(** ** vfs.c *)

(** A null file system is dereferenced here.
    [src/mishavfs/vfs.c:9-11 vfs_get_entry] *)
Definition vfs_get_entry (fs : option vfs_filesystem) (offset : Z) : res Z :=
  match fs with Some fs => Ok (u32 (fs_data fs + offset)) | None => Err NullDeref end.

(** The file system is filled in even when the answer is null.
    [src/mishavfs/vfs.c:13-33 vfs_read_filesystem] *)
Definition vfs_read_filesystem (m : mem) (fs : option vfs_filesystem) (data : Z) : bool * option vfs_filesystem :=
  match fs with
  | None => (false, None)
  | Some _ =>
      let fs := Fs (read_header m data) data in
      if negb (h_signature (fs_header fs) =? VFS_SIGNATURE) then (false, Some fs)
      else if negb (h_version (fs_header fs) =? 1) then (false, Some fs)
      else if h_size (fs_header fs) <? FILESYSTEM_SIZE then (false, Some fs)
      else (true, Some fs)
  end.

Definition entry_at (m : mem) (a : Z) : res vfs_entry := if a =? 0 then Err NullDeref else Ok (read_entry m a).

(** [src/mishavfs/vfs.c:67-73 vfs_follow_link] *)
Definition vfs_follow_link (m : mem) (fs : option vfs_filesystem) (entry : Z) : res Z :=
  let? e := entry_at m entry in
  if e_type e =? VFS_TYPE_LINK then vfs_get_entry fs (e_target_entry e) else Ok entry.

(** [src/mishavfs/vfs.c:75-81 vfs_follow_links] *)
Definition vfs_follow_links (m : mem) (fs : option vfs_filesystem) (entry : Z) : res Z :=
  while (fun entry =>
    let? e := entry_at m entry in
    if e_type e =? VFS_TYPE_LINK then let? t := vfs_get_entry fs (e_target_entry e) in Ok (inl t)
    else Ok (inr entry)) entry.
----
▶ [What the task asks]: Each line in which the string "mishavfs" is found must be copied from the data.

▶ [Solution for this problem]:
    [src/mishavfs/vfs.c:9-11 vfs_get_entry] *)
    [src/mishavfs/vfs.c:13-33 vfs_read_filesystem] *)
(** [src/mishavfs/vfs.c:67-73 vfs_follow_link] *)
(** [src/mishavfs/vfs.c:75-81 vfs_follow_links] *)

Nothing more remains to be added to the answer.